Die umgebaute Stallung (3) (die Bezeichnung entstammt dem Vermerk über die
Besichtigung am 25.11.1998) ist durch den Umbau nicht entnommen worden. Der Kläger
führte dieses Gebäude noch in den hier vorliegenden Bilanzen zum 30.6.1993 und
30.6.1994 auf, so dass es an einer erkennbaren Entnahmehandlung fehlt. Die
Entscheidung des BFH vom 16.12.1999 (IV R 53/99, BFH/NV 2000, 1078), die für den Fall
der Aufgabe der Viehhaltung eine solche Entnahme, vorbehaltlich der dort noch
vorzunehmenden tatrichterlichen Feststellungen, für möglich hielt, ist nicht anwendbar.
Ein Vertrauenstatbestand zu Gunsten des Klägers ist nicht erkennbar, da sich die
Rechtsprechung zur Problematik der Zwangsaufgabe bei land- und forstwirtschaftlichen
Betrieben entgegen der Entscheidung des Schleswig-Holsteinischen FG (EFG 2002, 82)
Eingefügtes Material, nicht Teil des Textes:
(* ===== verification/Boot0Props.v ===== *)
(** * Properties of the boot flow

    [main] always ends in a jump, and the handoff is only reached after every
    stage before it succeeded, with the images of a valid package in place. *)

From Stdlib Require Import String.
From S2P Require Import Prelude Voltage Fip FipSpec FipLoad Machine Console Clock ClockDiag.
From S2P Require Import Gpio Pmic HwConfig Boot0.

Local Open Scope list_scope.
Local Open Scope Z_scope.

(** ** Programs that return and never hand over *)

Definition is_handoff (ev : event boot_call) : bool :=
  match ev with Call (c_handoff _ _ _) _ => true | _ => false end.

(** [h'] continues [h] without a handoff. *)
Definition grows (h h' : history boot_call) : Prop :=
  exists new, h' = new ++ h /\ Forall (fun ev => is_handoff ev = false) new.

(** The staging memory is a buffer of the configured size. *)
Definition pkg_ok (s : boot_state) : Prop :=
  bytes_ok (package s) /\ Z.of_nat (length (package s)) = CONFIG_FIP_STAGING_SIZE.

Definition quiet {A} (m : M boot_call boot_state A) : Prop :=
  forall e s h, pkg_ok s -> wp m e s h (fun _ s' h' => pkg_ok s' /\ grows h h') total.

Lemma grows_refl h : grows h h.
Proof. by exists []. Qed.

Lemma grows_trans h1 h2 h3 : grows h1 h2 -> grows h2 h3 -> grows h1 h3.
Proof.
  intros (n1 & -> & H1) (n2 & -> & H2). exists (n2 ++ n1). rewrite app_assoc.
  split; [done|]. by apply Forall_app.
Qed.

Lemma grows_cons ev h h' : is_handoff ev = false -> grows h h' -> grows h (ev :: h').
Proof.
  intros Hev (new & -> & Hn). exists (ev :: new). split; [done|]. by constructor.
Qed.

Lemma grows_elem ev h h' : grows h h' -> ev ∈ h -> ev ∈ h'.
Proof. intros (new & -> & _) Hin. apply elem_of_app. by right. Qed.

Lemma quiet_ret {A} (a : A) : quiet (ret a).
Proof. intros e s h Hs. split; [done | apply grows_refl]. Qed.

Lemma quiet_bind {A B} (m : M boot_call boot_state A) (f : A -> M boot_call boot_state B) :
  quiet m -> (forall a, quiet (f a)) -> quiet (bind m f).
Proof.
  intros Hm Hf e s h Hs. eapply wp_seq; [by apply Hm|]. intros a s1 h1 [Hs1 H1].
  eapply wp_mono; [by apply Hf|]. intros b s2 h2 [Hs2 H2]. split; [done|].
  by eapply grows_trans.
Qed.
nach Ansicht des Senats nicht geändert hat. Im Urteil vom 18.3.1999 hat der BFH (BFHE
188, 310, BStBl II 1999, 398) vielmehr die wesentlichen Betriebsgrundlagen eines
Eigentümerbetriebes dahingehend konkretisiert, dass er ausdrücklich darauf hinwies, dass
eine Hofstelle nicht wesentliche Betriebsgrundlage sei. Er verweist diesbezüglich auf seine
Rechtsprechung seit 1976. Insoweit handelt es sich bei dieser Entscheidung des BFH um
einen Fall der Verfeinerung seiner Rechtsprechung. Der Vertrauensschutztatbestand aus §
176 Abs. 1 Nr. 3 AO ist hierauf nicht anzuwenden (ebenso FG Baden-Würtemberg, Urteil
vom 15. Juli 1982, EFG 1983, 55). § 176 Abs. 1 Nr. 3 AO scheidet im vorliegenden Fall
aber auch aus, da eine Änderung des Steuerbescheides zuungunsten des Klägers nicht
erfolgte. Dies betrifft zumindest die hier zu entscheidende Frage der Zwangsaufgabe.
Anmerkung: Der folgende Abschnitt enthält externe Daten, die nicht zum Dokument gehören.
(* ===== verification/CpucfgProps.v ===== *)
(** * The counter does not tear; the windows are a list *)

From S2P Require Import Prelude Machine Console Firmware Cpucfg.

(** ** The counter *)

Section Counter.
Context {C S : Type}.
Implicit Types (e : env C) (s : S) (h : history C).

(** [c h] is the counter's value at the end of the run [h]: it never goes
    back, does not run for more than 2^28 ticks (eleven seconds) over one
    event, and its halves are what the two registers show. *)
Record counts (e : env C) (c : history C -> Z) : Prop := {
  counts_u64 : forall h, is_u64 (c h);
  counts_step : forall ev h, c h <= c (ev :: h) < c h + 2 ^ 28;
  counts_low : forall h, u32 (env_read e h CNT_LOW_REG) = c h mod 2 ^ 32;
  counts_high : forall h, u32 (env_read e h CNT_HIGH_REG) = c h / 2 ^ 32
}.

(** The arithmetic of one round, reads at [a <= b <= d <= f]: it accepts a
    value between the first and the last, and fails only across a carry. *)
Lemma round_value a b d f :
  a <= b <= d -> d <= f -> b / 2 ^ 32 = d / 2 ^ 32 -> a mod 2 ^ 32 <= f mod 2 ^ 32 ->
  a <= (b / 2 ^ 32) * 2 ^ 32 + a mod 2 ^ 32 <= f.
Proof.
  intros Hab Hdf Hbd Hlow.
  assert (a / 2 ^ 32 <= b / 2 ^ 32) by (apply Z.div_le_mono; lia).
  assert (d / 2 ^ 32 <= f / 2 ^ 32) by (apply Z.div_le_mono; lia).
  assert (a = 2 ^ 32 * (a / 2 ^ 32) + a mod 2 ^ 32) by (apply Z.div_mod; lia).
  assert (f = 2 ^ 32 * (f / 2 ^ 32) + f mod 2 ^ 32) by (apply Z.div_mod; lia).
  nia.
Qed.

Lemma round_no_carry a f : a <= f -> a / 2 ^ 32 = f / 2 ^ 32 -> a mod 2 ^ 32 <= f mod 2 ^ 32.
Proof.
  intros Haf Hd.
  assert (a = 2 ^ 32 * (a / 2 ^ 32) + a mod 2 ^ 32) by (apply Z.div_mod; lia).
  assert (f = 2 ^ 32 * (f / 2 ^ 32) + f mod 2 ^ 32) by (apply Z.div_mod; lia). nia.
Qed.

Lemma same_high a b d : a <= b <= d -> a / 2 ^ 32 = d / 2 ^ 32 -> b / 2 ^ 32 = a / 2 ^ 32.
Proof.
  intros Hb Hd. assert (a / 2 ^ 32 <= b / 2 ^ 32) by (apply Z.div_le_mono; lia).
  assert (b / 2 ^ 32 <= d / 2 ^ 32) by (apply Z.div_le_mono; lia). lia.
Qed.

(** No register has been written. *)
Definition same_regs h h' : Prop := forall init a, regval init h' a = regval init h a.

(** One round from [h]: either it returns a value of the interval, or the
    counter has carried and the next round starts. *)
Lemma counter_round e c fuel s h (Q : Z * Z -> S -> history C -> Prop) :
  counts e c ->
  (forall low high h', 0 <= low < 2 ^ 32 -> c h <= high * 2 ^ 32 + low <= c h' ->
     0 <= high -> same_regs h h' -> Q (low, high) s h') ->
  (forall h', c h <= c h' < c h + 2 ^ 30 -> c h / 2 ^ 32 < c h' / 2 ^ 32 -> same_regs h h' ->
     wp (counter_loop fuel) e s h' Q total) ->
  wp (counter_loop (Datatypes.S fuel)) e s h Q total.
Proof.
  intros [Hu Hs Hlow Hhigh] Hret Hnext. cbn [counter_loop].
  apply wp_bind, wp_readl. intros low _ El. apply wp_bind, wp_readl. intros high _ Eh.
  apply wp_bind, wp_readl. intros high' _ Eh'. rewrite Hlow in El. rewrite Hhigh in Eh, Eh'.
  set (h1 := Rd CNT_LOW_REG low :: h) in *. set (h2 := Rd CNT_HIGH_REG high :: h1) in *.
  set (h3 := Rd CNT_HIGH_REG high' :: h2) in *.
  assert (c h <= c h1 < c h + 2 ^ 28) as S1 by apply Hs.
  assert (c h1 <= c h2 < c h1 + 2 ^ 28) as S2 by apply Hs.
  assert (c h2 <= c h3 < c h2 + 2 ^ 28) as S3 by apply Hs.
  assert (same_regs h h3) as Hsame by done.
  destruct (Hu h) as [Hnn _]. clearbody h1 h2 h3.
  assert (forall x y, x <= y -> x / 2 ^ 32 <= y / 2 ^ 32) as Hmono
    by (intros; apply Z.div_le_mono; lia).
  destruct (Z.eqb_spec high high') as [Heq|Hneq]; cbn [negb].
  - apply wp_bind, wp_readl. intros low' _ El'. rewrite Hlow in El'.
    set (h4 := Rd CNT_LOW_REG low' :: h3) in *.
    assert (c h3 <= c h4 < c h3 + 2 ^ 28) as S4 by apply Hs.
    assert (same_regs h h4) as Hsame4 by exact Hsame. clearbody h4.
    destruct (Z.ltb_spec low' low) as [Hlt|Hge].
    + apply Hnext; [lia| |done].
      destruct (Z.eq_dec (c h / 2 ^ 32) (c h3 / 2 ^ 32)) as [He|].
      * assert (H := round_no_carry (c h) (c h3) ltac:(lia) He). lia.
      * assert (c h / 2 ^ 32 <= c h3 / 2 ^ 32) by (apply Hmono; lia).
        assert (c h3 / 2 ^ 32 <= c h4 / 2 ^ 32) by (apply Hmono; lia). lia.
    + apply wp_ret. apply Hret.
      * subst low. apply Z.mod_pos_bound. lia.
      * subst. assert (H := round_value (c h) (c h1) (c h2) (c h3)). lia.
      * subst high. apply Z.div_pos; lia.
      * done.
  - apply Hnext; [lia| |done].
    destruct (Z.eq_dec (c h / 2 ^ 32) (c h3 / 2 ^ 32)) as [He|].
    + assert (H1 := same_high (c h) (c h1) (c h3) ltac:(lia) He).
      assert (H2 := same_high (c h) (c h2) (c h3) ltac:(lia) He). lia.
    + assert (c h / 2 ^ 32 <= c h3 / 2 ^ 32) by (apply Hmono; lia). lia.
Qed.
(** Two rounds are enough. *)
Lemma counter_read_spec e c s h :
  counts e c ->
  wp (cpucfg_counter_read 2) e s h
    (fun v s' h' => s' = s /\ c h <= v <= c h' /\ same_regs h h') total.
Proof.
  intros Hc. unfold cpucfg_counter_read. apply wp_bind.
  assert (forall low high h', 0 <= low < 2 ^ 32 -> c h <= high * 2 ^ 32 + low <= c h' -> 0 <= high ->
    same_regs h h' ->
    wp (ret (u64 (u64 (Z.shiftl high 32) + low))) e s h'
      (fun v s' h' => s' = s /\ c h <= v <= c h' /\ same_regs h h') total) as Hret.
  { intros low high h' Hlow Hv Hhigh Hsame. apply wp_ret. split; [done|].
    destruct (counts_u64 e c Hc h') as [_ Hb]. rewrite Z.shiftl_mul_pow2 by lia.
    rewrite (u64_id (high * 2 ^ 32)), u64_id by (unfold is_u64; lia). done. }
  apply (counter_round e c 1 s h _ Hc); [exact Hret|]. intros h1 Hh1 Hcarry Hsame1.
  apply (counter_round e c 0 s h1 _ Hc).
  - intros low high h' Hlow Hv Hhigh Hsame. apply Hret; [done|lia|done|].
    intros init a. by rewrite Hsame, Hsame1.
  - intros h2 Hh2 Hcarry2 _. exfalso. destruct (counts_u64 e c Hc h) as [H0 _].
    assert (c h1 / 2 ^ 32 <= (c h + 2 ^ 30) / 2 ^ 32) by (apply Z.div_le_mono; lia).
    assert (c h2 / 2 ^ 32 <= (c h + 2 ^ 31) / 2 ^ 32) by (apply Z.div_le_mono; lia).
    assert ((c h + 2 ^ 31) / 2 ^ 32 <= (c h + 1 * 2 ^ 32) / 2 ^ 32) by (apply Z.div_le_mono; lia).
    rewrite Z.div_add in * by lia. lia.
Qed.
End Counter.

(** C15: with a counter that never runs backwards and is read through its two
    32-bit halves, [cpucfg_counter_read] returns within two rounds, and the
    value is one the counter had between the call and the return: the halves
    never belong to different carries. *)
Theorem counter_read_linearizable {C S : Type} (e : env C) (c : history C -> Z) (s : S) h :
  counts e c ->
  wp (cpucfg_counter_read 2) e s h
    (fun v s' h' => s' = s /\ c h <= v <= c h') total.
Proof.
  intros Hc. eapply wp_mono; [by apply counter_read_spec|].
  intros v s' h' (-> & Hv & _). by split.
Qed.

(** ** Windows *)

Section Windows.
Context {C S : Type} `{HPrint : HasPrintf C} `{HPart : !Part cpucfg S}.
Context (init : Z -> Z).
Implicit Types (e : env C) (s : S) (h : history C) (w : list (Z * Z)).

(** The registers of the component behave like memory. *)
Definition window_regs e : Prop :=
  plain e init CPUS_SPACE_LE_CTRL_REG /\
  forall i, 0 <= i < CPUCFG_LE_SPACE_NUMBER ->
    plain e init (CPUS_SPACE_START_REG i) /\ plain e init (CPUS_SPACE_END_REG i).

(** Registers and count hold the windows [w], in order and without gaps. *)
Definition windows s h w : Prop :=
  little_endian_used (part s) = Z.of_nat (length w) /\
  Z.of_nat (length w) <= CPUCFG_LE_SPACE_NUMBER /\
  (forall i st en, w !! i = Some (st, en) -> is_u32 st /\ is_u32 en /\
     regval init h (CPUS_SPACE_START_REG (Z.of_nat i)) = st /\
     regval init h (CPUS_SPACE_END_REG (Z.of_nat i)) = en) /\
  is_u32 (regval init h CPUS_SPACE_LE_CTRL_REG) /\
  forall n, 0 <= n < CPUCFG_LE_SPACE_NUMBER ->
    Z.testbit (regval init h CPUS_SPACE_LE_CTRL_REG) n = (n <? Z.of_nat (length w)).

(** 512-byte granules; a null end matches any. *)
Definition matches (start stop : Z) (x : Z * Z) : bool :=
  (Z.shiftr x.1 9 =? Z.shiftr start 9) &&
  ((stop =? 0) || (Z.shiftr x.2 9 =? Z.shiftr stop 9)).

Fixpoint last_match (n : nat) (start stop : Z) w : option nat :=
  match n with
  | O => None
  | Datatypes.S n =>
      match w !! n with
      | Some x => if matches start stop x then Some n else last_match n start stop w
      | None => last_match n start stop w
      end
  end.

Inductive window_op :=
| AddWindow (start stop : Z)
| RemoveWindow (start stop : Z).

Definition window_args (o : window_op) : Prop :=
  match o with AddWindow start stop | RemoveWindow start stop => is_u32 start /\ is_u32 stop end.

Definition window_run (o : window_op) : M C S Z :=
  match o with
  | AddWindow start stop => cpucfg_set_little_endian_address start stop
  | RemoveWindow start stop => cpucfg_remove_little_endian_address start stop
  end.

(** Adding appends; removing puts the last window in the hole. *)
Definition window_spec (o : window_op) w : Z * list (Z * Z) :=
  match o with
  | AddWindow start stop =>
      if (4 <=? length w)%nat then (- ENOSPC, w) else (OK, w ++ [(start, stop)])
  | RemoveWindow start stop =>
      match last_match (length w) start stop w, last w with
      | Some i, Some x => (OK, take (length w - 1) (<[i := x]> w))
      | _, _ => (- ENODEV, w)
      end
  end.

Lemma last_match_lt n start stop w i : last_match n start stop w = Some i -> (i < n)%nat.
Proof.
  induction n as [|n IH]; cbn; [done|]. destruct (w !! n) as [x|].
  - destruct (matches start stop x); [intros [= <-]; lia|]. intros H. specialize (IH H). lia.
  - intros H. specialize (IH H). lia.
Qed.

Lemma readl_plain e s h a (Q : Z -> S -> history C -> Prop) K :
  plain e init a -> is_u32 (regval init h a) ->
  Q (regval init h a) s (Rd a (regval init h a) :: h) -> wp (readl a) e s h Q K.
Proof. intros [_ Hp] Hu HQ. apply wp_readl. intros v _ ->. by rewrite Hp, u32_id. Qed.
Dieser Bescheid wurde aus anderen Gründen geändert und die Änderung von den
Parteien nur zum Anlass genommen, diese Frage der Zwangsbetriebsaufgabe gerichtlich
klären zu lassen.
Auf die Frage, inwieweit der Aufgabegewinn im ersten noch nicht der
Feststellungsverjährung unterliegenden Kalenderjahr auf Grund von Treu und Glauben zu
erfassen ist, bedarf es schon mangels vorliegender Zwangsbetriebsaufgabe keiner
Entscheidung.
Die Kostenentscheidung ergibt sich aus § 135 Abs. 1 FGO.
Die Revision wird gemäß § 115 Abs. 2 Nr. 2 FGO antragsgemäß im Hinblick auf die bereits
vorliegende Revision unter dem Az. des BFH IV R 61/01 zugelassen.